# My personal experience with subliminals



## Deleted member 14875 (Aug 13, 2021)

I’m guessing most of you have heard of subliminals and probably most likely also think that they are cope. Well, they are *not*. Now before you put “dnrd” just hear me out here. While it may seem like cope at first, it does indeed work believe it or not. I’m first going to start off with the concepts of what a subliminal is.

A subliminal is a hidden message that is taken in at a subconscious level by your mind. So generally, the idea is to make someone adopt a certain idea into their mind. Let’s say you want to be more confident as a bluepiller would recommend. To convince your mind either the message of “I am confident” or “I am feeling confident” hidden either as a flashing message on screen or behind music would make you more confident with enough repetition. This idea can apply to other areas of your mind or any aspect of yourself.

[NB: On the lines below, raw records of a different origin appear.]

Definition well_formed_path (E : Env) (s : string) : Prop :=
  exists img, image_open_path E s = Return img /\ to_rgb E img.

Definition well_formed_image (E : Env) (s : string) : Prop :=
  well_formed_data_uri E s \/ base64_of_image E s
  \/ well_formed_url E s \/ well_formed_path E s.

(** The strings the detection cascade of the handler decodes: the four
    encodings above, each under the condition that an earlier test of the
    cascade does not claim the string first.  Bare base64 is tried only on
    strings longer than 100 characters; a long URL or path is first tried
    as base64. *)
Definition opens_as_base64 (E : Env) (s : string) : Prop :=
  exists raw img, b64decode E s = Return raw /\ image_open E raw = Return img.

Definition accepted_image (E : Env) (s : string) : Prop :=
  well_formed_data_uri E s
  \/ (base64_of_image E s /\ startswith "data:image" s = false
      /\ (100 < String.length s)%nat)
  \/ (well_formed_url E s
      /\ ((String.length s <= 100)%nat \/ ~ opens_as_base64 E s))
  \/ (well_formed_path E s /\ startswith "data:image" s = false
      /\ startswith_any url_schemes s = false
      /\ ((String.length s <= 100)%nat \/ ~ opens_as_base64 E s)).

(** The [caption] entry of a returned value, if it has one. *)
Definition caption_of (v : pyval) : option pyval :=
  match v with VDict d => d !! "caption" | _ => None end.

(** An image job: the input carries [image] and no [text]. *)
Definition image_job (d : gmap string pyval) (s : string) : Prop :=
  d !! "image" = Some (VStr s) /\ d !! "text" = None.

End Handler.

Typically, most subliminals use multiple messages played over each other at once for most effect. Otherwise, it wouldn’t be as effective for both time and results. While it seems to be a placebo, because convincing yourself of an idea is very easy to do (which is in case with mindset subliminals). there is also *PHYSICAL* evidence that it is not and actually works for people also on a physical level.

Now that we have the baseline idea of what a subliminal is we can go over evidence of them working. Most of my examples will be coming from my own experience + reddit and discord.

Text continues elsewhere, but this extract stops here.